Investments in the digital architecture of Applebee’s and IHOP helped drive the recovery for Dine Brands Global during the second quarter despite the still “fluid and unpredictable” environment due to COVID and the Delta variant, the company said Thursday.
Applebee’s two-year comparable restaurant sales increased 10.5% during the June 30-ended quarter. IHOP’s two-year comps were down 3.4%, but that marked a significant improvement over the first quarter this year, when IHOP’s two-year same-store sales were down 21.2%.
John Peyton, Glendale, Calif.-based Dine Brands’ CEO, said he remains cautiously optimistic. Consumer confidence is approaching pre-pandemic levels, and federal spending on infrastructure and low unemployment levels will offer meaningful tailwinds.
Dine Brands has leaned into its scale by investing heavily in building “one common digital architecture” for both brands. “This is the most robust delivery of digital tech in Dine Brand’s history,” he said.
So far in 2021, the company has implemented a new customer relationship management, or CRM, system and a digital platform that enables for more sophisticated marketing and data collection, and serves as the backbone of the brands’ loyalty programs — including a new “very exciting, market-share-stealing” loyalty program for IHOP that will be launched later this year.
The company has rolled out upgrades to the website and apps, and the ordering system is more seamless. Guests can customize digital orders and it takes fewer clicks to navigate the menu, he said.
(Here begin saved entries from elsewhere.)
(* ===== verification/MirrorProps.v ===== *)
(** * Properties of the published mirrors

    The export loop writes nothing but its own artifacts; what it shows of the
    registries is current; what it publishes of the commands is always valid; and what
    its counters say of a publication that failed. *)

From S2P Require Import Prelude Core Registry Registries RegistryProps Guardian Profiles AuditRegistry RulesRegistry MirrorExport.
From stdpp Require Import options.

(** ** The panels *)

Section layout.
Import Tui.

Lemma collision_None seen l : NoDup seen -> collision seen l = None <-> NoDup (reverse (pe_quadrant <$> l) ++ seen).
Proof.
  revert seen. induction l as [|p l IH]; intros seen Hs; simpl; [done|].
  rewrite reverse_cons, <- (assoc_L (++)). simpl. case_bool_decide as Hin.
  - split; [done|]. intros Hn. apply NoDup_app in Hn as (_ & _ & Hn). apply NoDup_cons in Hn as [Hn _]. done.
  - apply IH. by constructor.
Qed.

Definition all_kinds : list PanelKind.t := [PanelKind.Rules; PanelKind.Grants; PanelKind.Quarantine; PanelKind.Authority].

Lemma missing_kind_None l : missing_kind l = None <-> all_kinds ⊆ pe_kind <$> l.
Proof.
  unfold missing_kind. fold all_kinds.
  assert (Hk : forall k, existsb (fun p => bool_decide (pe_kind p = k)) l = true <-> k ∈ pe_kind <$> l).
  { intros k. rewrite existsb_exists, list_elem_of_fmap. split.
    - intros (p & Hp & Hb%bool_decide_eq_true). exists p. split; [done|]. by apply list_elem_of_In.
    - intros (p & -> & Hp). exists p. split; [by apply list_elem_of_In|by apply bool_decide_eq_true]. }
  induction all_kinds as [|k ks IH]; simpl.
  - split; [|done]. intros _ x []%elem_of_nil.
  - destruct (existsb _ l) eqn:E; simpl.
    + rewrite IH. apply Hk in E. set_solver.
    + split; [done|]. intros Hsub. assert (k ∈ pe_kind <$> l) as Hin%Hk by set_solver. congruence.
Qed.

(** The layout check accepts exactly the canonical layouts: four panels, one of each
    kind, in four different quadrants. *)
Theorem validate_layout_exact (s : TuiMirrorSnapshot) :
  validate_layout s = Ok tt <->
  pe_kind <$> tm_panels s ≡ₚ [PanelKind.Rules; PanelKind.Grants; PanelKind.Quarantine; PanelKind.Authority] /\
  NoDup (pe_quadrant <$> tm_panels s).
Proof.
  fold all_kinds. unfold validate_layout. destruct (Nat.eqb_spec (length (tm_panels s)) 4) as [Hl|Hl]; simpl.
  - assert (Hp : all_kinds ⊆ pe_kind <$> tm_panels s <-> pe_kind <$> tm_panels s ≡ₚ all_kinds).
    { split; [|by intros ->]. intros Hsub. symmetry. apply submseteq_length_Permutation.
      - apply NoDup_submseteq; [apply (bool_decide_unpack _); vm_compute; exact I|done].
      - by rewrite length_fmap, Hl. }
    pose proof (missing_kind_None (tm_panels s)) as Hm. rewrite Hp in Hm.
    pose proof (collision_None [] (tm_panels s) (NoDup_nil_2)) as Hc. rewrite app_nil_r, reverse_Permutation in Hc.
    destruct (missing_kind _); [naive_solver|]. destruct (collision _ _); naive_solver.
  - split; [done|]. intros [Hp _]. apply Permutation_length in Hp. by rewrite length_fmap in Hp.
Qed.

(** What is published passes the checks of its readers and has no key that changes anything. *)
Example canonical_accepted :
  let s := canonical_snapshot "0.1.0" "2026-01-01T00:00:00Z" in
  validate_schema s = Ok tt /\ validate_doctrine s = Ok tt /\ validate_layout s = Ok tt /\ mutating_keys s = [].
Proof. vm_compute. done. Qed.
End layout.

(** ** Only the artifacts are written *)

Definition artifacts : list string :=
  ["active-profile.json"; "grants.json"; "capability-tokens.json"; "sandboxes.json"; "quarantine.json";
   "trust-scores.json"; "audit.json"; "rules.json"; "tui.json"].

Definition same_outside (dir : string) (names : list string) (fs fs' : MirrorFs) : Prop :=
  forall q, (forall f, f ∈ names -> q <> path_join dir f) -> mf_disk fs' !! q = mf_disk fs !! q.

Definition json_names (f : string) : list string := [f; "." +:+ f +:+ ".tmp"].

Definition artifact_names : list string := artifacts ≫= json_names.

Lemma json_names_artifact f : f ∈ artifacts -> json_names f ⊆ artifact_names.
Proof. intros Hf x Hx. apply list_elem_of_bind. by exists f. Qed.

Lemma artifact_names_in name : name ∈ artifact_names <->
  name ∈ artifacts \/ exists file, file ∈ artifacts /\ name = "." +:+ file +:+ ".tmp".
Proof.
  unfold artifact_names, json_names. rewrite list_elem_of_bind. split.
  - intros (f & Hn & Hf). apply elem_of_cons in Hn as [->|Hn]; [by left|]. apply list_elem_of_singleton in Hn as ->. right. eauto.
  - intros [Hn|(f & Hf & ->)]; [exists name|exists f]; (split; [|done]); rewrite elem_of_cons, list_elem_of_singleton; tauto.
Qed.

Lemma same_outside_refl dir names fs : same_outside dir names fs fs.
Proof. by intros q _. Qed.

Lemma same_outside_trans dir names fs1 fs2 fs3 :
  same_outside dir names fs1 fs2 -> same_outside dir names fs2 fs3 -> same_outside dir names fs1 fs3.
Proof. intros H1 H2 q Hq. by rewrite H2, H1. Qed.
(** An acknowledgement stops the escalation. Once an event is acked, by id or
    by the token of its link, no sequence of operations short of a new
    submission of the same event, whatever wake-task advances, reschedules and
    closes were already under way, makes the wake task see it again. *)
Theorem ack_stops_escalation `{SqlEngine} `{UuidText} (t : Table) (id : Z) r (ops : list EngineOp)
    (now : Z) (limit : nat) (acked_at : Z) rows :
  table_wf t -> t !! uuid_text id = Some r -> Forall (fun op => ~ submits id op) ops ->
  (take_due now limit (apply_ops ops (record_ack id acked_at t).2) = Ok rows \/
   take_due now limit (apply_ops ops (record_ack_by_token (row_ack_token r) acked_at t).2) = Ok rows) ->
  id ∉ pe_event_id <$> rows.
Proof.
  intros Hwf Hr Hops Htake.
  assert (Hgen : forall t', table_wf t' -> settled id t' -> take_due now limit (apply_ops ops t') = Ok rows ->
    id ∉ pe_event_id <$> rows).
  { intros t' Hwf' Hset Htd. pose proof (apply_ops_settled id ops t' Hwf' Hset Hops) as Hfin.
    destruct (take_due_rows now limit (apply_ops ops t') (apply_ops_wf ops t' Hwf')) as (rows' & Htd' & Hconv).
    rewrite Htd' in Htd. simplify_eq. rewrite (converts_elem _ _ _ Hconv). intros (r' & Hin).
    apply due_rows_elem in Hin as [Ht [Hp _]%andb_true_iff]. unfold settled in Hfin. simpl in *.
    rewrite Ht in Hfin. congruence. }
  destruct Htake as [Htd|Htd].
  - eapply Hgen; [by apply (record_ack_wf id acked_at)| |done]. unfold settled, record_ack.
    rewrite update_where_lookup, bool_decide_true, Hr by done. simpl. by destruct (pending r) eqn:E.
  - eapply Hgen; [by apply (record_ack_by_token_wf (row_ack_token r) acked_at)| |done].
    unfold settled, record_ack_by_token. rewrite (find_token_unique _ _ _ _ Hwf Hr) by done.
    destruct (pending r) eqn:E; simpl; [by rewrite lookup_insert_eq|by rewrite Hr].
Qed.

(** Links in messages already sent keep working. Whatever happens to an event
    after it was stored, resubmissions with other tokens, rung advances,
    reschedules and acks included, as long as it is not closed its row keeps the
    same token; without a resubmission its rung never goes down either. *)
Theorem ack_token_stable `{SqlEngine} `{UuidText} (t : Table) (id : Z) r (ops : list EngineOp) :
  table_wf t -> t !! uuid_text id = Some r -> Forall (fun op => ~ closes id op) ops ->
  exists r', apply_ops ops t !! uuid_text id = Some r' /\ row_ack_token r' = row_ack_token r /\
    (Forall (fun op => ~ submits id op) ops -> (row_rung_index r <= row_rung_index r')%Z).
Proof.
  intros Hwf Hr Hc.
  assert (Htok : exists r', apply_ops ops t !! uuid_text id = Some r' /\ row_ack_token r' = row_ack_token r).
  { revert t r Hwf Hr. induction Hc as [|op ops Hop _ IH]; intros t r Hwf Hr; [by exists r|]. simpl.
    assert (Hone : exists r', apply_op op t !! uuid_text id = Some r' /\ row_ack_token r' = row_ack_token r).
    { destruct (decide (submits id op)) as [Hp|Hp].
      2: { destruct (apply_op_step id op t r Hwf Hr Hp Hop) as (r' & ? & ? & _). by exists r'. }
      destruct op as [p d n m| | | | | ]; simpl in Hp; try done.
      simpl. unfold enqueue. rewrite Hp, Hr. destruct (_ && _); simpl; [by exists r|].
      rewrite lookup_insert_eq. by eexists. }
    destruct Hone as (r1 & Hr1 & Ht1).
    destruct (IH (apply_op op t) r1) as (r2 & Hr2 & Ht2); [by apply apply_op_wf|done|].
    exists r2. split; [done|congruence]. }
  destruct Htok as (r' & Hr' & Ht). exists r'. split_and!; [done..|]. intros Hs.
  destruct (apply_ops_step id ops t r Hwf Hr Hs Hc) as (r2 & Hr2 & (_ & _ & _ & ? & _)). by simplify_eq.
Qed.

(** The wake task can rely on [next_pending_at]. It is the earliest deadline
    of an unacked row: nothing is due before it, and from that instant on
    [take_due] has something to return. *)
Theorem next_pending_wakes `{SqlEngine} `{UuidText} (t : Table) (now : Z) (limit : nat) :
  table_wf t -> 0 < limit ->
  exists rows, take_due now limit t = Ok rows /\
  (rows <> [] <-> exists d, next_pending_at t = Some d /\ (d <= now)%Z).
Proof.
  intros Hwf Hlim. destruct (take_due_rows now limit t Hwf) as (rows & Htd & Hconv).
  exists rows. split; [done|]. pose proof (next_pending_spec t) as Hn. split.
  - intros Hne. destruct rows as [|pe rows]; [done|]. inversion Hconv as [|[k r] ? ? ? Hk _ Hdue]; subst.
    assert (Hin : (k, r) ∈ due_rows now limit t) by (rewrite <-Hdue; by constructor).
    apply due_rows_elem in Hin as [Ht [Hp Hd%Z.leb_le]%andb_true_iff]. simpl in *.
    destruct (next_pending_at t) as [d|].
    + destruct Hn as [_ Hmin]. specialize (Hmin k r Ht Hp). exists d. split; [done|lia].
    + apply Hn in Ht. congruence.
  - intros (d & Hd & Hle). rewrite Hd in Hn. destruct Hn as [(k & r & Ht & Hp & Hrd) _].
    intros ->. inv Hconv. destruct (due_rows_spec now limit t) as (_ & _ & _ & _ & Hout).
    destruct (Hout k r Ht) as [Hlen _].
    + unfold due. simpl. rewrite Hp. apply Z.leb_le. lia.
    + match goal with H : [] = due_rows _ _ _ |- _ => rewrite <-H end. by intros ?%elem_of_nil.
    + match goal with H : [] = due_rows _ _ _ |- _ => rewrite <-H in Hlen end. simpl in Hlen. lia.
Qed.

(** ** The properties on a small table *)

Module EngineDemo.

(** UUIDs as the bits of their numbers, tables scanned in map order. *)
Fixpoint bits_text (p : positive) : string :=
  match p with
  | xH => ""
  | xO p => String "0" (bits_text p)
  | xI p => String "1" (bits_text p)
  end.
Fixpoint bits_parse (s : string) : positive :=
  match s with
  | "" => xH
  | String a s => if bool_decide (a = "0"%char) then xO (bits_parse s) else xI (bits_parse s)
  end.

Lemma bits_parse_text p : bits_parse (bits_text p) = p.
Proof. induction p as [p IH|p IH|]; simpl; by rewrite ?IH. Qed.

#[export] Instance uuid_text_demo : UuidText.
Proof.
  refine {| uuid_text := fun u => bits_text (encode u);
            uuid_parse_str := fun s =>
              match decode (bits_parse s) with Some u => Ok u | None => Err "invalid uuid" end |}.
  intros u. by rewrite bits_parse_text, decode_encode.
Defined.

#[export] Instance sql_engine_demo : SqlEngine :=
  {| scan := map_to_list; scan_perm := fun t => Permutation_refl (map_to_list t);
     upsert_checks_token_first := false |}.

#[export] Instance unicode_demo : UnicodeTables :=
  {| uc_alphanumeric := fun _ => false; uc_uppercase := fun c => c; uc_debug_plain := fun _ => true |}.

Definition payload (id : Z) : Payload :=
  mkPayload (id + 1000) (Some id) "[High] brute force" "body" SeverityId.High None
    (Some "Detection Finding") None.

(** Two events; the second one is submitted again, with another token. *)
Definition ops : list EngineOp :=
  [OpEnqueue (payload 1) 300 0 "t1"; OpEnqueue (payload 2) 200 0 "t2"; OpAdvance 1 1 100;
   OpEnqueue (payload 2) 400 50 "t3"].
Definition table : Table := apply_ops ops ∅.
Geofencing tracks guest arrivals and Applebee’s uses a call center using artificial intelligence for automated voice ordering.
In restaurants, hand-held devices for servers in 500 Applebee’s is speeding table turns, and a new kitchen display and point-of-sale system is reducing labor costs, improves order accuracy and integrates the flow of digital and dine-in orders to better support the car-side and to-go business.
Compared with 2019, Applebee’s same-store sales were up 11.7% for April, 8.1% in May and 11.4% in June, said Applebee’s president John Cywinski, and restaurants delivered sales of about $53,000 per week throughout the quarter.
Off-premises sales are shifting to dine-in as consumers return, he said, but the company expects the off-premises sales to settle in the low to mid 20% range — which, for Applebee’s, is about double pre-pandemic levels.
To help keep this business, the chain is expanding its test of drive-thru locations, adding it to six restaurants in the fourth quarter.
Applebee’s has also been experimenting with the virtual brand Cosmic Wings, and had planned to expand with DoorDash. But because of a shortage of wings, that plan is on hold for now, Cywinski said.
IHOP, on the other hand, is jumping onto the virtual brand bandwagon. With underutilized kitchen capacity, particularly during evening hours, IHOP is looking to add one or more virtual brands to restaurants.
Peyton said the company will work with a third-party virtual brand developer to get to market faster and to leverage their expertise, though he declined to reveal which player the company plans to work with. Companies like Virtual Dining Concepts and Nextbite, for example, work with restaurants to find brands that work with existing equipment and ingredients, and targeted dayparts.
IHOP has recovered its breakfast and lunch business to pre-pandemic levels, Peyton said, but sales remains hampered by restaurants that have not been able to open fully. About 85% of restaurants are open for standard operating hours or more, and only about 27% are open 24-hours, seven days. Pre-pandemic, about 50% of IHOP restaurants were open 24/7.
As expected, IHOP’s off-premises sales have also been dipping as dine-in customers return, but brand president Jay Johns said he expects to retain most of the to-go sales growth the brand has earned over the past 15 months, in part because consumers have changed their behavior.
During the second quarter, IHOP’s sales mix included 73.9% dine-in, 13.9% delivery and 12.2% to-go.
Hoping to return to unit growth, IHOP now offers franchisees four platforms for development: the traditional restaurant, as well as a smaller version to be tested this year; nontraditional locations; and the new “conversion friendly” Flip’d by IHOP units — the first two of which will open this year in Lawrence, Kansas, and New York City.
Still, the labor shortage continues to impact wages, hours of operation and supply needs, and inflation is also a concern. Dine Brands is expecting commodity inflation between 4% to 5% for the full year.
“The final unknown is the Delta variant, which is largely regional at this time,” Peyton said. “Our outlook would certainly be impacted if large areas of the country returned to lockdowns or restaurant guests stopped being comfortable dining out.”